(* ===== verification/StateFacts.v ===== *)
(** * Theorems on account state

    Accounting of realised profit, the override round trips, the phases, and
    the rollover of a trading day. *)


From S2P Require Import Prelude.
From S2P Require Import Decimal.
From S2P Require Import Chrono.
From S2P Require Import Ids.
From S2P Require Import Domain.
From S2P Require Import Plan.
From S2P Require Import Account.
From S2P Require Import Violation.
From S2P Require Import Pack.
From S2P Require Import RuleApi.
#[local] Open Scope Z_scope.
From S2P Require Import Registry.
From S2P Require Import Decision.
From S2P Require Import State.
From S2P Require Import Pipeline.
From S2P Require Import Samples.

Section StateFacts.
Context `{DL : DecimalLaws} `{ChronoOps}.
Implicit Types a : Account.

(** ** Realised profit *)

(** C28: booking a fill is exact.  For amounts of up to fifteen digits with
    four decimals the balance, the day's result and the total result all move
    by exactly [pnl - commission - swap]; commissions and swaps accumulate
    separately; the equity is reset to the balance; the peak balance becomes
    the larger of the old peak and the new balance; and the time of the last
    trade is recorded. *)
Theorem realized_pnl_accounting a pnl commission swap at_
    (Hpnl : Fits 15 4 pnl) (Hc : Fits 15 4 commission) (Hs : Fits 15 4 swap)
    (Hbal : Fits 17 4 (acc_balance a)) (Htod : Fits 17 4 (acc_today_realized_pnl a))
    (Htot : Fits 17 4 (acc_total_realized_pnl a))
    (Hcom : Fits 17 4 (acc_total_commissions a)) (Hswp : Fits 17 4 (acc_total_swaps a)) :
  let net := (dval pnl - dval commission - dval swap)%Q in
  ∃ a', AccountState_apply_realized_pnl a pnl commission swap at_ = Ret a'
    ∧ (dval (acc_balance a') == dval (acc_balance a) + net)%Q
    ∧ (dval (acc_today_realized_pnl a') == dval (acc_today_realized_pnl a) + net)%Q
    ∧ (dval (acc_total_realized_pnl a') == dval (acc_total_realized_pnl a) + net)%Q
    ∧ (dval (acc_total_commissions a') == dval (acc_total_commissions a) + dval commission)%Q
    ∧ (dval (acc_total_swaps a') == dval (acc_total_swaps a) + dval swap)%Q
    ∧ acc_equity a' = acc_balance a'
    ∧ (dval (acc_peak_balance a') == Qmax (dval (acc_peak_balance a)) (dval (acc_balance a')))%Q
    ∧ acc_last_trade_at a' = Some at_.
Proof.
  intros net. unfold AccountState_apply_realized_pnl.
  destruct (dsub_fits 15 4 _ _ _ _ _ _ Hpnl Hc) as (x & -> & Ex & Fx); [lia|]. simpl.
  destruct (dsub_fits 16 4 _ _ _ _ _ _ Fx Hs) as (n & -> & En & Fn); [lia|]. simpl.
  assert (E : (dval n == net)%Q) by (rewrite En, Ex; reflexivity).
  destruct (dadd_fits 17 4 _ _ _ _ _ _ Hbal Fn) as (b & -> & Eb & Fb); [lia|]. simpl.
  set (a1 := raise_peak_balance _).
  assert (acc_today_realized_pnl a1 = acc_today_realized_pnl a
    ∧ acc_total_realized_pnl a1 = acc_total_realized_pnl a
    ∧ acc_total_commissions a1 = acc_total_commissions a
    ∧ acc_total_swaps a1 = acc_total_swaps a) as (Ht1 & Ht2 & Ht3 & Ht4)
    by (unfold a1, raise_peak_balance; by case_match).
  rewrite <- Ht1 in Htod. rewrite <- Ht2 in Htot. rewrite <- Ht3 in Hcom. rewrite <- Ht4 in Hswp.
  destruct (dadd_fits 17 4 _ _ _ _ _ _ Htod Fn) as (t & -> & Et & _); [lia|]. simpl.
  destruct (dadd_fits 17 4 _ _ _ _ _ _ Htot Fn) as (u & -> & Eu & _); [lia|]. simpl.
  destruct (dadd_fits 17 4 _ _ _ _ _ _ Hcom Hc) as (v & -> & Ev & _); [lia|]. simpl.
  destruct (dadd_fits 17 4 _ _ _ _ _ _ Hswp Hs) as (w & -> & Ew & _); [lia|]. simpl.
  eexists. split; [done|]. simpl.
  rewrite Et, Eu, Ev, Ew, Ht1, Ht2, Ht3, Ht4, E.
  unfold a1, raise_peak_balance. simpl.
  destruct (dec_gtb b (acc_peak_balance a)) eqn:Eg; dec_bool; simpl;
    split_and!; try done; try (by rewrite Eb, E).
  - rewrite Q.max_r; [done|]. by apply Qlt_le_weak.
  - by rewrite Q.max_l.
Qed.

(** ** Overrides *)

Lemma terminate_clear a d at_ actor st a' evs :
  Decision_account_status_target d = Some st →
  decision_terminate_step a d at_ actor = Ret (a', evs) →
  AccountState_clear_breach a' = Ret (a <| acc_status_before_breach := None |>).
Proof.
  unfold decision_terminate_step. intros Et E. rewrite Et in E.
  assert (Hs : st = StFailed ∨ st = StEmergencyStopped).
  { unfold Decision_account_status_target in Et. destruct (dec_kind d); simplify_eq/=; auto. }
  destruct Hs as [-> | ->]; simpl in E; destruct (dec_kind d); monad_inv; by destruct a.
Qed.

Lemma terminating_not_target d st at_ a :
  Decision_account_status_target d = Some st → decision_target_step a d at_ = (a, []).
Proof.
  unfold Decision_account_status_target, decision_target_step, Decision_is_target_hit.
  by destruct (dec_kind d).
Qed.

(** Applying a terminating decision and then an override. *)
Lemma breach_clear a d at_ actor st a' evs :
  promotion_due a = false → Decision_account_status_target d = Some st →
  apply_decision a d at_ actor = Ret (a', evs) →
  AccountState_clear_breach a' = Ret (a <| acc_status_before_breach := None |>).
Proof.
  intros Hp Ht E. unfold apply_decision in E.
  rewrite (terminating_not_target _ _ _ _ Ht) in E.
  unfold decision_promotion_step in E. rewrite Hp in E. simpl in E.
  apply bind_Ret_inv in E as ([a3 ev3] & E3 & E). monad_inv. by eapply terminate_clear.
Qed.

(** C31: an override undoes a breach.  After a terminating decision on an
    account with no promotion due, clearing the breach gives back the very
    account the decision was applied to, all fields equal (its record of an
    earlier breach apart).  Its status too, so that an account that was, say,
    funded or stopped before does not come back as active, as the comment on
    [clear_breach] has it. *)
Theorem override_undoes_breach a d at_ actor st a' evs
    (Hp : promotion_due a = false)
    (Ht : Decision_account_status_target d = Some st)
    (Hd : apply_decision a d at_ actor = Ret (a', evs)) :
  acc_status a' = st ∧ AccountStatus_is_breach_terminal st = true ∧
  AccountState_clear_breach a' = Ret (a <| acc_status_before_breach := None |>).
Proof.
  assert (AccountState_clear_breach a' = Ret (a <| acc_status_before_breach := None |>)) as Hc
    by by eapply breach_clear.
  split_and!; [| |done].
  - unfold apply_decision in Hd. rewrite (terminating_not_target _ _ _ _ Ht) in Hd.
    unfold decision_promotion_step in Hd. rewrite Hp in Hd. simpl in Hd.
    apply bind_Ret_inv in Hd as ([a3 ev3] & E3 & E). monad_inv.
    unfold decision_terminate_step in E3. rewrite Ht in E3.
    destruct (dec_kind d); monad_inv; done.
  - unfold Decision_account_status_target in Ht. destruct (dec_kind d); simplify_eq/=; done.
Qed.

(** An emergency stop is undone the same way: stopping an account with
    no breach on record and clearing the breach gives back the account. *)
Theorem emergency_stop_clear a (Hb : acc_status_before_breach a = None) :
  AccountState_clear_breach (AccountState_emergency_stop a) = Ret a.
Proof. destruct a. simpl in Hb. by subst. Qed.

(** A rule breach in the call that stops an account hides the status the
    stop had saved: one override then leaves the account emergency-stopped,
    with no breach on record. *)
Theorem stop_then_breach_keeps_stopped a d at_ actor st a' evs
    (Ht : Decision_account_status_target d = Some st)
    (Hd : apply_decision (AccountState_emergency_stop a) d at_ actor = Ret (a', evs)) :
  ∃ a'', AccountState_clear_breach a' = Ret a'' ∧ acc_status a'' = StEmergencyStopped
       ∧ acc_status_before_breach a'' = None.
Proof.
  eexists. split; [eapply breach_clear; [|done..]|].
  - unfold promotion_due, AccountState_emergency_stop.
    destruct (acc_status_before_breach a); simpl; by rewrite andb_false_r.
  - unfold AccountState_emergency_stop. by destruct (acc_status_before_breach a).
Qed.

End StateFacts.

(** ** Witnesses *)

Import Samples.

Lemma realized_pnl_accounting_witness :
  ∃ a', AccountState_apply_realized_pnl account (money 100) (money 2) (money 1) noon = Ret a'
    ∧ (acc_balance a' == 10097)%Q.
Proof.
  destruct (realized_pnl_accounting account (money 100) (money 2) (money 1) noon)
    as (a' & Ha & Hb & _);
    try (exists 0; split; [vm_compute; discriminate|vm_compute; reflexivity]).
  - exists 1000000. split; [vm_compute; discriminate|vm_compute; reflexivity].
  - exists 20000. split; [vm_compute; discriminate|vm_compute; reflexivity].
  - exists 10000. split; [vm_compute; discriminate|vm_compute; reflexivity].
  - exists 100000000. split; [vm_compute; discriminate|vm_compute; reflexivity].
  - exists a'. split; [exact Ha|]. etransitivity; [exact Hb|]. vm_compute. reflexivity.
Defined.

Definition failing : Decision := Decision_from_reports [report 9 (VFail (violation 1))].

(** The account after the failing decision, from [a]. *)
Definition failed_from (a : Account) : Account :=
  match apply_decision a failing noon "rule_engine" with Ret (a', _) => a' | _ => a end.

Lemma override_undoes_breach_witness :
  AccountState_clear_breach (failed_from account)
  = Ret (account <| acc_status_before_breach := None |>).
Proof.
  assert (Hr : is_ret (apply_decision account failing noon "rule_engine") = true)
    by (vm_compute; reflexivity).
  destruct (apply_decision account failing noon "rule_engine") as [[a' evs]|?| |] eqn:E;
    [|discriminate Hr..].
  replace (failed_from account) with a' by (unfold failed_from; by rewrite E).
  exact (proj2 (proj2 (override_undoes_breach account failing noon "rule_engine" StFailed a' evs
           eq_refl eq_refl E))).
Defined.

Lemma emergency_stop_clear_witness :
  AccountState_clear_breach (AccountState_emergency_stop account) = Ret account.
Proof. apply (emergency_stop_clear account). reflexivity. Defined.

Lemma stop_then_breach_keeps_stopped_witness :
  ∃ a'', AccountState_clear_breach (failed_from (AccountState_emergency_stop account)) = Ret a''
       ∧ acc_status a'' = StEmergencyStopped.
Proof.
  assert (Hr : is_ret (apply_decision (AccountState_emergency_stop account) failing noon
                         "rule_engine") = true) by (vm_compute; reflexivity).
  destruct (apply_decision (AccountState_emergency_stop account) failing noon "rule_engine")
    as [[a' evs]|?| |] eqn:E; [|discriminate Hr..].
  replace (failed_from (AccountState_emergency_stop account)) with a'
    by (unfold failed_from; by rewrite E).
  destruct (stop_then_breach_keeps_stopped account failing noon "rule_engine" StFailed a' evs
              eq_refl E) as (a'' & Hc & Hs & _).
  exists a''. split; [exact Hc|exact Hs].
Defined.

Work task
Look for the string "Hbal" in the entries above. Copy every line that has it.

Task answer
    (Hbal : Fits 17 4 (acc_balance a)) (Htod : Fits 17 4 (acc_today_realized_pnl a))
  destruct (dadd_fits 17 4 _ _ _ _ _ _ Hbal Fn) as (b & -> & Eb & Fb); [lia|]. simpl.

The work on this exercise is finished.